- _How to complete this task_
Read through the material below and copy each line in which the word "exact" occurs.

- _Recorded information_
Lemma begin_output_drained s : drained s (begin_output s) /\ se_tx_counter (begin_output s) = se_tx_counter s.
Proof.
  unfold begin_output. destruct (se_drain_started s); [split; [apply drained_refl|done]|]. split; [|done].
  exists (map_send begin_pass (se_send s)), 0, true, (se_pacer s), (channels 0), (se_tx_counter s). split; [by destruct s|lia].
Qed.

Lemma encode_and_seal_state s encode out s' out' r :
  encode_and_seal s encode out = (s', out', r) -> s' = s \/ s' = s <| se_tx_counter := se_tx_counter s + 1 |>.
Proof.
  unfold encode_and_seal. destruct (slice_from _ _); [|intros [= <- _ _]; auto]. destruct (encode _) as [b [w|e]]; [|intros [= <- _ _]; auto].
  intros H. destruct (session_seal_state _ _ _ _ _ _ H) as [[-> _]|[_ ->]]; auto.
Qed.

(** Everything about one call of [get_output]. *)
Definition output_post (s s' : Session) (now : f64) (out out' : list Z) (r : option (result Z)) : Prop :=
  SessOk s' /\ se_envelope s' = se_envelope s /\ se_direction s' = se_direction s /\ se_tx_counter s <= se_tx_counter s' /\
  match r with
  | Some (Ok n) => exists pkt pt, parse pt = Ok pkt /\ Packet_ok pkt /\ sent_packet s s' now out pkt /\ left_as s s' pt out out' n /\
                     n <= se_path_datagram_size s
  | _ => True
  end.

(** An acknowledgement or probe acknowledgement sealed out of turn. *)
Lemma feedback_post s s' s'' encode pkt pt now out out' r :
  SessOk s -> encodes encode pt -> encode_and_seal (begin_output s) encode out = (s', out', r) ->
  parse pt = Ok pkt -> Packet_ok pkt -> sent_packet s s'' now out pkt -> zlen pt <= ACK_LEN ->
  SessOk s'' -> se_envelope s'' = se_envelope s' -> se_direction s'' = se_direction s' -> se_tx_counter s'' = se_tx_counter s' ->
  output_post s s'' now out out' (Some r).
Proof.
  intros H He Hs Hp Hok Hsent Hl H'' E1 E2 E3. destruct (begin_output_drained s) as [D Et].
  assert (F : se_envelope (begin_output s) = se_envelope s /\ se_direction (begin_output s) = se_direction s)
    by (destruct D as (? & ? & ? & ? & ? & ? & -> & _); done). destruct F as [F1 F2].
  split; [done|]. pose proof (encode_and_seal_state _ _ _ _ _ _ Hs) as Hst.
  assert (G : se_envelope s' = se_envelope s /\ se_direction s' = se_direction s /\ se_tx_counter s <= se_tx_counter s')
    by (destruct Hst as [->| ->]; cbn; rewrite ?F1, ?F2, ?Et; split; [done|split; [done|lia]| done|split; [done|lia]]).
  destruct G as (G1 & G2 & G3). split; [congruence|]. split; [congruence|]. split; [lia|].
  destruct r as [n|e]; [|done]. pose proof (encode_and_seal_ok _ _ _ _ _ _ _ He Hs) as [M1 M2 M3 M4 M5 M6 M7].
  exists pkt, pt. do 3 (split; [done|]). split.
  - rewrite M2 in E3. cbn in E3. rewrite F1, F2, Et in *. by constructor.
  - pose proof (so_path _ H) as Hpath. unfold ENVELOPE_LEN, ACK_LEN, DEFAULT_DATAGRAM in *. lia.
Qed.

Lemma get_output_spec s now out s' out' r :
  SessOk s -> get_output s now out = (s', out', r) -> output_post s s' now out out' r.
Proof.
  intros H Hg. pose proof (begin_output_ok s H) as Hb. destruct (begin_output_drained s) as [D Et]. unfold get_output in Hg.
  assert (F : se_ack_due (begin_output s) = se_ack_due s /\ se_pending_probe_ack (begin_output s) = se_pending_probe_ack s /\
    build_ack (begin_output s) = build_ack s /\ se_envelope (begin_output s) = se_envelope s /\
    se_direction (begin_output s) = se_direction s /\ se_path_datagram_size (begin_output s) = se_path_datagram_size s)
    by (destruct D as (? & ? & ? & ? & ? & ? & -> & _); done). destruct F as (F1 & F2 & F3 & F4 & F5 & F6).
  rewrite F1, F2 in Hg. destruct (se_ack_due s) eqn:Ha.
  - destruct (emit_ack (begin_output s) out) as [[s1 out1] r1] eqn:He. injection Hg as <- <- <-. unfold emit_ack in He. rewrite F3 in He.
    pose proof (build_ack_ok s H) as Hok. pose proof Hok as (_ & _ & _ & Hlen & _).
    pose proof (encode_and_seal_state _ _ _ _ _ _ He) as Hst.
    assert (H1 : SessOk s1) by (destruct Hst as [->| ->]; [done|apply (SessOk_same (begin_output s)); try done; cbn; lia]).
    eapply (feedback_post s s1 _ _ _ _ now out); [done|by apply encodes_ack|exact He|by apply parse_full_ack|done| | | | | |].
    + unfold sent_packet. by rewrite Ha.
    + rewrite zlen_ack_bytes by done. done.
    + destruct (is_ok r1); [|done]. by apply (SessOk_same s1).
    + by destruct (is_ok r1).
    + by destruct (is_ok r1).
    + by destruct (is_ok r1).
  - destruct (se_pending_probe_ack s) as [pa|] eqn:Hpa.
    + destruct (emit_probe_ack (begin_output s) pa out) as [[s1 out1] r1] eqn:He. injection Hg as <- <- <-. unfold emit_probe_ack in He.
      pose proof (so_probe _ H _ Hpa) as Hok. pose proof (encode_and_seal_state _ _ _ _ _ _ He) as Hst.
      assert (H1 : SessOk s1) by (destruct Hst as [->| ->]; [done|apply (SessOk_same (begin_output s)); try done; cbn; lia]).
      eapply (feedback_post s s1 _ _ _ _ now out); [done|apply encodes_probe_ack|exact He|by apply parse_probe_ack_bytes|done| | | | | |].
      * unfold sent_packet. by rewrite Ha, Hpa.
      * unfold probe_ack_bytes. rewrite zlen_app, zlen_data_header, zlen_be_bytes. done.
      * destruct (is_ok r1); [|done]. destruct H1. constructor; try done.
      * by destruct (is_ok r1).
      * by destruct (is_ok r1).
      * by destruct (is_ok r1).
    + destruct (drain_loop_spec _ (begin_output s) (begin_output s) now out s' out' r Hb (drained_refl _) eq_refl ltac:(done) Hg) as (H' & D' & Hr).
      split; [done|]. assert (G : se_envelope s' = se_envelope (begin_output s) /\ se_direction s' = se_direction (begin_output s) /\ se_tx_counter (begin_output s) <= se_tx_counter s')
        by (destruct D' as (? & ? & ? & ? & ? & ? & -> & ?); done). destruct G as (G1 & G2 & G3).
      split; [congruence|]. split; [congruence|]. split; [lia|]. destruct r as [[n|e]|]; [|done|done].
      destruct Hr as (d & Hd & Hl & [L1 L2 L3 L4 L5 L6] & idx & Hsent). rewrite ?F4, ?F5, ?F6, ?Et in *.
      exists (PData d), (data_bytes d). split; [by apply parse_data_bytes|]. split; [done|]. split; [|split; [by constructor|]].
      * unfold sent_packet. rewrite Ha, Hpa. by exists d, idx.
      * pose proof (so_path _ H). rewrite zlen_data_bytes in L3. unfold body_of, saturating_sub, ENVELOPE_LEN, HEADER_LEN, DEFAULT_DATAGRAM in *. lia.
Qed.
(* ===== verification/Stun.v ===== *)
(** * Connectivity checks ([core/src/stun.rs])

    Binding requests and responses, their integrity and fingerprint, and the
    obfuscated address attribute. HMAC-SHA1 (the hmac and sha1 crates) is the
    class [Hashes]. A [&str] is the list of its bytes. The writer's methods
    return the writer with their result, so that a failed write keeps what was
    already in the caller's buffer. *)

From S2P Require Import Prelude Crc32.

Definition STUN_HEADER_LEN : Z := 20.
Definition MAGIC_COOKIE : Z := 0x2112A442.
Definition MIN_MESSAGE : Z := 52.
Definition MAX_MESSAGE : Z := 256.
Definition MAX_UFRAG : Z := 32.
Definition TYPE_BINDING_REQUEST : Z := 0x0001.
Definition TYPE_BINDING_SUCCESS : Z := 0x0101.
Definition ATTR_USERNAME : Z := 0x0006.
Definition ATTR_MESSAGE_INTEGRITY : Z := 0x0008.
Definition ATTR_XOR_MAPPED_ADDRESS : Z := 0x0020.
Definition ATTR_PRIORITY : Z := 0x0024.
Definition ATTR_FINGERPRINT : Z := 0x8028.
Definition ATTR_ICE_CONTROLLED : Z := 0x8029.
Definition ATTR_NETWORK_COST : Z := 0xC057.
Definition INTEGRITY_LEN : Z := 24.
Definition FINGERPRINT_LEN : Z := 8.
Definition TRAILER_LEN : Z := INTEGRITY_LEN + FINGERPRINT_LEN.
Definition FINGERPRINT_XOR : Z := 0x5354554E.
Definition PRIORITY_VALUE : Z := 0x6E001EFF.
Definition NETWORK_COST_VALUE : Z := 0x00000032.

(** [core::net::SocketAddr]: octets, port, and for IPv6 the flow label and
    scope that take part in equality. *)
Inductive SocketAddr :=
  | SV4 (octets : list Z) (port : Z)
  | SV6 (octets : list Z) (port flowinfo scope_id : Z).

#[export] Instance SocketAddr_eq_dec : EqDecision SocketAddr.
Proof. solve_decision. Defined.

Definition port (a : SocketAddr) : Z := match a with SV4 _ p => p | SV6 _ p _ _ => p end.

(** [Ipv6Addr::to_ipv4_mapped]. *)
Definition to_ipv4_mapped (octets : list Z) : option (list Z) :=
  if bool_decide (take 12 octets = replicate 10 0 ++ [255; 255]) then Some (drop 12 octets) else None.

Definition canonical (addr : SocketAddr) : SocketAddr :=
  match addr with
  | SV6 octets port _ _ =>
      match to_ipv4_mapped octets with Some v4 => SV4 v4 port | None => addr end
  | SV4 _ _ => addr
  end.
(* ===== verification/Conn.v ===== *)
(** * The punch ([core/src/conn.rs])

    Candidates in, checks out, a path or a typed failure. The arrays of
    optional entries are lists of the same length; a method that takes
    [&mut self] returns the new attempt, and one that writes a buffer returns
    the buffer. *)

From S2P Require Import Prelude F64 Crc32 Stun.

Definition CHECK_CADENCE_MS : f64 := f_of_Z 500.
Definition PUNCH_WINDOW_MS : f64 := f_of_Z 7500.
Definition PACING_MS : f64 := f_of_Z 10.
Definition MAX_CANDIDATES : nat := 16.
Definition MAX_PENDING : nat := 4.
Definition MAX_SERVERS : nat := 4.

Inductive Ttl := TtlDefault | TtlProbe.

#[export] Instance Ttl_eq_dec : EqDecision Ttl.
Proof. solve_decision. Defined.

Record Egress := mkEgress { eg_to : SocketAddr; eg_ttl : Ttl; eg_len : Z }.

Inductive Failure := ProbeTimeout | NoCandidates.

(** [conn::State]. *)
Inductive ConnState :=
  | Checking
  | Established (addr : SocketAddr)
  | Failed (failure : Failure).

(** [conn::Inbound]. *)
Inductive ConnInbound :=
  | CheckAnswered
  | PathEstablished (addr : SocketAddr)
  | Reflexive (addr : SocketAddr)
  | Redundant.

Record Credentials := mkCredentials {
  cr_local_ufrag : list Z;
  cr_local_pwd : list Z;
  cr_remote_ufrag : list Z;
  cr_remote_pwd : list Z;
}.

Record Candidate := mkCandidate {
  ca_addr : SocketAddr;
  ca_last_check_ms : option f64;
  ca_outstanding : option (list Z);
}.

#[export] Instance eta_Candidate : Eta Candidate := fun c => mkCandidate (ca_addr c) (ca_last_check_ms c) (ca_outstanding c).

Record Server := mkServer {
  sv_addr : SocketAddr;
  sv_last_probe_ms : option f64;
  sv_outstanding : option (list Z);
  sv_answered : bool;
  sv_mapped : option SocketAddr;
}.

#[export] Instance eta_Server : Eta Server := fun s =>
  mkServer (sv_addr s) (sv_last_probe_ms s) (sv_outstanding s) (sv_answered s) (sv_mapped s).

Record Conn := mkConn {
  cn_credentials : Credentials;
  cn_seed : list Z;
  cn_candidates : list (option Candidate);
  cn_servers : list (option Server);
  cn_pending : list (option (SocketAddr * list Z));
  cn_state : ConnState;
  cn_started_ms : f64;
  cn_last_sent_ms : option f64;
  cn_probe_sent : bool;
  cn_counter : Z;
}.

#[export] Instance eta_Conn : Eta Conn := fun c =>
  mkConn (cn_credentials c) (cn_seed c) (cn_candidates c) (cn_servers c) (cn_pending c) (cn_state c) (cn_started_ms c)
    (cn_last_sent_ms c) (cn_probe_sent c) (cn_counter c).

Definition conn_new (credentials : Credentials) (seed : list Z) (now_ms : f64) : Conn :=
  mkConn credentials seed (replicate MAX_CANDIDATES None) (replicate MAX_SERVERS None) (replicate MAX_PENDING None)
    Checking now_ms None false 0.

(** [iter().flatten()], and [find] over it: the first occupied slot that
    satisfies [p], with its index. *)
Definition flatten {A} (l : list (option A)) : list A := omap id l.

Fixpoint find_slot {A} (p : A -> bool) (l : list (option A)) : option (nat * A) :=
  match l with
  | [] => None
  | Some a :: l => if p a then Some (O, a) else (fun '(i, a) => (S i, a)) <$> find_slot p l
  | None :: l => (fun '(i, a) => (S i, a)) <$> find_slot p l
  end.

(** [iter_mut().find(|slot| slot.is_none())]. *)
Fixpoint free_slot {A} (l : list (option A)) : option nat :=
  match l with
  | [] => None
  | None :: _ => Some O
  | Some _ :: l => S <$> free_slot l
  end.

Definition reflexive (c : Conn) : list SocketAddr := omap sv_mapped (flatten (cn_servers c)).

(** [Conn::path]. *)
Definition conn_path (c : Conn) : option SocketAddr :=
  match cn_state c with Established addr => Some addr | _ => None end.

- _Written response_
    eapply (feedback_post s s1 _ _ _ _ now out); [done|by apply encodes_ack|exact He|by apply parse_full_ack|done| | | | | |].
      eapply (feedback_post s s1 _ _ _ _ now out); [done|apply encodes_probe_ack|exact He|by apply parse_probe_ack_bytes|done| | | | | |].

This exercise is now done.